The rush to exploit Canada’s heavy tar-sand oil, which necessitates more energy to recover than conventional oils, could significantly increase global risks of dangerous climate change, warns a new report by the WWF and the Co-Operative Financial Services (CFS), a UK financial group.
The exploitation of unconventional oil reserves in Canada and North America could increase global atmospheric CO2 levels by up to 15%, says the report, ‘Unconventional Oil: Scraping the bottom of the barrel?‘, published on 29 July.
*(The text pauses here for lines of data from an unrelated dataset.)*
Lemma mt_avoids t r prev u s cs : mt r prev u s cs → avoids t r = true → t ∉ u.
Proof.
  induction 1 as [|p prev c s Hp|p prev u s Hu|a b ? u v ??? _ IHa _ IHb|a b ???? _ IH|a b ???? _ IH| |a ???? _ IH];
    cbn [avoids]; rewrite ?andb_true_iff, ?negb_true_iff; intros Hav.
  - apply not_elem_of_nil.
  - rewrite list_elem_of_singleton. intros ->. congruence.
  - intros Ht. rewrite Forall_forall in Hu. rewrite (Hu _ Ht) in Hav. done.
  - rewrite not_elem_of_app. tauto.
  - tauto.
  - tauto.
  - apply not_elem_of_nil.
  - auto.
Qed.

Lemma mt_ends t r prev u s cs : mt r prev u s cs → ends t r = true → ∃ v, u = v ++ [t] ∧ t ∉ v.
Proof.
  induction 1 as [|p prev c s Hp|p prev u s Hu|a b prev u v s ca cb Ha _ Hb IHb|a b ???? _ IH|a b ???? _ IH| |a ???? _ IH];
    cbn [ends]; rewrite ?andb_true_iff; try done.
  - rewrite forallb_forall. intros He. specialize (He c). rewrite Hp in He.
    destruct (bool_decide (c = t)) eqn:Hc; [|discriminate He; apply list_elem_of_In, all_bytes_elem].
    apply bool_decide_eq_true in Hc as ->. exists []. split; [done|apply not_elem_of_nil].
  - intros [Hav He]. destruct (IHb He) as (w & -> & Hw). exists (u ++ w). rewrite app_assoc. split; [done|].
    rewrite not_elem_of_app. split; [by eapply mt_avoids|done].
Qed.

Lemma mt_requires q r prev u s cs : mt r prev u s cs → requires q r = true → q ∈ u.
Proof.
  induction 1 as [|p prev c s Hp|p prev u s Hu|a b ? u v ??? _ IHa _ IHb|a b ???? _ IH|a b ???? _ IH| |a ???? _ IH];
    cbn [requires]; rewrite ?andb_true_iff, ?orb_true_iff, ?elem_of_app; try done.
  - rewrite forallb_forall. intros He. specialize (He c). rewrite Hp in He. cbn in He.
    rewrite list_elem_of_singleton. symmetry. eapply bool_decide_eq_true, He.
    apply list_elem_of_In, all_bytes_elem.
  - tauto.
  - tauto.
  - tauto.
Qed.

Lemma mt_nonempty t r prev s cs : ends t r = true → ¬ mt r prev [] s cs.
Proof. intros He Hm. by destruct (mt_ends t _ _ _ _ _ Hm He) as ([|] & [=] & _). Qed.

(** What is left of [y ++ t :: rest], seen from [y ++ [t]]: parts that do not
    take a [t] go the same way on both. *)
Section Local.
Context (t : byte) {A B : Type} (R : A → B → Prop).
Local Abbreviation same := (option_Forall2 R).

Lemma same_or a a' b b' :
  same a a' → same b b' →
  same (match a with Some x => Some x | None => b end) (match a' with Some x => Some x | None => b' end).
Proof. intros [x y H|] Hb; [by constructor|done]. Qed.

Lemma run_many_local p prev y rest (k : bool → list byte → option A) (k' : bool → list byte → option B) :
  p t = false → (∀ prev y1 y2, y = y1 ++ y2 → same (k prev (y2 ++ t :: rest)) (k' prev (y2 ++ [t]))) →
  same (run_many p prev (y ++ t :: rest) k) (run_many p prev (y ++ [t]) k').
Proof.
  intros Ht Hk. revert prev. induction y as [|c y IH]; intros prev; cbn [app run_many].
  - rewrite Ht. by apply (Hk _ [] []).
  - destruct (p c); [|by apply (Hk _ [] (c :: y))]. apply same_or; [|by apply (Hk _ [] (c :: y))].
    apply IH. intros q y1 y2 ->. by apply (Hk _ (c :: y1)).
Qed.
The continuous rise in oil prices, worsened by increasing difficulties in accessing “easy oil” in supply countries such as Russia, mean the costly exploitation of Canada’s tar-sands and Colorado’s oil-shales have gone from economic nonsense to profitable business.
According to the authors, Shell, ExxonMobil and BP have together announced over $CAN 125 billion (€78 billion) worth of development in Canada’s oil sands by 2015. Total and StatoilHydro also have plans to exploit unconventional oils, in Venezuela and Canada respectively.
With reserves estimated at 174 billion barrels of oil, Canada is already promoting itself as an energy superpower, says the report, placing it second only to Saudi Arabia.
But the extraction and processing of these heavy, bitumen-like oils, involves huge amounts of energy and water, adding to concerns about climate change. “Oil sands extraction produces three times the carbon emissions of conventional oil production, whilst oil shale extraction produces up to eight times as much,” says the report.
As a result, Canada’s greenhouse gas emissions have shot up by 26% since 1990, according the report, way above its Kyoto commitment of a 6% reduction.
In addition, the report points out that the open mining method used to extract the oil sands is creating other problems, with toxic pollution discharges in rivers and intensive water use chief among them.
But the oil companies say they are only exploiting previously unrecoverable resources and have announced sophisticated progammes to lower their environmental impact. “For our Oil Sands base business, our target is to cut emissions by 50% below those estimated at project start-up by 2010,” says Shell Canada underlining that “this is an industry-leading target for oil sands business.”
The authors of the report however say these efforts are a false answer to the problem, and warn investors of the potential risks of the business, ranging from the high capital costs to looming regulatory restrictions and the likelihood of litigation.
“The extraordinary lengths some oil and gas companies go to in attempting to make the climate-hostile fuels somewhat less so should be re-directed to bringing forward low-carbon energy,” said Ian Jones, head of Responsible Investment at Co-Operative Investments, part of the CFS group.